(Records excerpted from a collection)

----------

(** The suspend field of every port of every table satisfies the invariant
    and lies in the low 16 bits. *)
Lemma tables_phy_sus_writeable cfg port :
  cfg ∈ rk3399_usb2phy_cfgs ++ rk3568_phy_cfgs ++ rk3588_phy_cfgs ->
  reg_wf (phy_sus (port_cfgs cfg port)) /\
  reg_writeable (phy_sus (port_cfgs cfg port)).
Proof.
  intros Hin. apply reg_okb_sound.
  assert (forallb (fun cfg =>
                     reg_okb (phy_sus (port_cfgs cfg USB2PHY_PORT_OTG))
                     && reg_okb (phy_sus (port_cfgs cfg USB2PHY_PORT_HOST)))
            (rk3399_usb2phy_cfgs ++ rk3568_phy_cfgs ++ rk3588_phy_cfgs) = true)
    as Hall by (vm_compute; reflexivity).
  rewrite forallb_forall in Hall. apply list_elem_of_In in Hin.
  specialize (Hall cfg Hin). apply andb_prop in Hall.
  destruct port; tauto.
Qed.

(** C10.  [power_on], [power_off], [exit] and [of_xlate] return 0 for
    every port and every input: [power_on] and [power_off] have no failing
    path, [exit] drops what disabling the clock returns, and [of_xlate]
    returns 0 for every name. *)
Theorem port_operations_return_zero base c cfg priv p w :
  result (rockchip_usb2phy_power_on (probed base c cfg) p) w = Some 0 /\
  result (rockchip_usb2phy_power_off (probed base c cfg) p) w = Some 0 /\
  result (rockchip_usb2phy_exit priv p) w = Some 0 /\
  fst <$> result (rockchip_usb2phy_of_xlate p) w = Some 0.
Proof.
  unfold result. rewrite power_on_run, power_off_run.
  repeat split. unfold rockchip_usb2phy_of_xlate.
  destruct (strcasecmp (dev_name p) "host-port" =? 0); [reflexivity|].
  destruct (strcasecmp (dev_name p) "otg-port" =? 0); reflexivity.
Qed.

End Operations.

(** ** Port names *)

Section PortNames.

(** Two characters lower to the same character exactly when they are the
    same letter up to case. *)
Lemma tolower_eq_same_letter a b :
  (tolower a =? tolower b) = same_letter a b.
Proof.
  unfold tolower, same_letter, is_upper, is_lower.
  repeat match goal with
  | |- context [?x <=? ?y] => destruct (Z.leb_spec x y); cbn [andb orb]
  end;
  repeat match goal with
  | |- context [?x =? ?y] => destruct (Z.eqb_spec x y); cbn [andb orb]
  end; try reflexivity; lia.
Qed.

Lemma same_letter_refl a : same_letter a a = true.
Proof. unfold same_letter. rewrite Z.eqb_refl. reflexivity. Qed.

(** On C strings, [strcasecmp] returns 0 exactly on case variants. *)
Lemma strcasecmp_zero s : forall t,
  c_string s = true -> c_string t = true ->
  (strcasecmp s t =? 0) = case_variant s t.
Proof.
  induction s as [|a s IH]; intros [|b t] Hs Ht; cbn [strcasecmp case_variant].
  - reflexivity.
  - cbn [c_string] in Ht. apply andb_prop in Ht. destruct Ht as [Hb _].
    apply negb_true_iff, Z.eqb_neq in Hb. apply Z.eqb_neq. lia.
  - cbn [c_string] in Hs. apply andb_prop in Hs. destruct Hs as [Ha _].
    apply negb_true_iff, Z.eqb_neq in Ha. apply Z.eqb_neq. lia.
  - cbn [c_string] in Hs, Ht.
    apply andb_prop in Hs. destruct Hs as [Ha Hs].
    apply andb_prop in Ht. destruct Ht as [Hb Ht].
    apply negb_true_iff in Ha, Hb. rewrite Ha, Hb.
    destruct (Z.eqb_spec (char_code a) (char_code b)) as [Heq|Hne].
    + rewrite Heq, same_letter_refl. cbn [andb]. apply IH; assumption.
    + rewrite <- tolower_eq_same_letter.
      destruct (Z.eqb_spec (tolower (char_code a)) (tolower (char_code b)))
        as [Hl|Hl]; cbn [negb andb].
      * apply IH; assumption.
      * apply Z.eqb_neq. lia.
Qed.

Lemma case_variant_length s : forall t,
  case_variant s t = true -> String.length s = String.length t.
Proof.
  induction s as [|a s IH]; intros [|b t] H; cbn in H |- *;
    try discriminate; try reflexivity.
  apply andb_prop in H. destruct H as [_ H]. f_equal. apply IH, H.
Qed.

(** C7.  [of_xlate] matches the device name without regard to case: a
    case variant of ["host-port"] selects the host port and a case variant
    of ["otg-port"] the OTG port; for every other name the error is logged,
    the port id is left as it was (the zero value, OTG, in a zero-filled
    [struct phy]) and the call still returns 0. *)
Theorem of_xlate_case_insensitive p w :
  c_string (dev_name p) = true ->
  (case_variant (dev_name p) "host-port" = true ->
   rockchip_usb2phy_of_xlate p w =
   Some ((0, {| dev_name := dev_name p; id := USB2PHY_PORT_HOST |}), w)) /\
  (case_variant (dev_name p) "otg-port" = true ->
   rockchip_usb2phy_of_xlate p w =
   Some ((0, {| dev_name := dev_name p; id := USB2PHY_PORT_OTG |}), w)) /\
  (case_variant (dev_name p) "host-port" = false ->
   case_variant (dev_name p) "otg-port" = false ->
   rockchip_usb2phy_of_xlate p w =
   Some ((0, p), log_event w (EvDevErr (MsgImproperDevice (dev_name p))))).
Proof.
  intros Hname. unfold rockchip_usb2phy_of_xlate.
  rewrite !strcasecmp_zero by (try assumption; reflexivity).
  split; [|split].
  - intros ->. reflexivity.
  - intros Hotg.
    destruct (case_variant (dev_name p) "host-port") eqn:Hhost.
    + apply case_variant_length in Hotg, Hhost. cbn in Hotg, Hhost. congruence.
    + rewrite Hotg. reflexivity.
  - intros -> ->. reflexivity.
Qed.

----------

WHAT YOU HAVE TO DO:
Note every line of the entries in which "base" appears, and copy it down.

TASK SOLUTION:
Theorem port_operations_return_zero base c cfg priv p w :
  result (rockchip_usb2phy_power_on (probed base c cfg) p) w = Some 0 /\
  result (rockchip_usb2phy_power_off (probed base c cfg) p) w = Some 0 /\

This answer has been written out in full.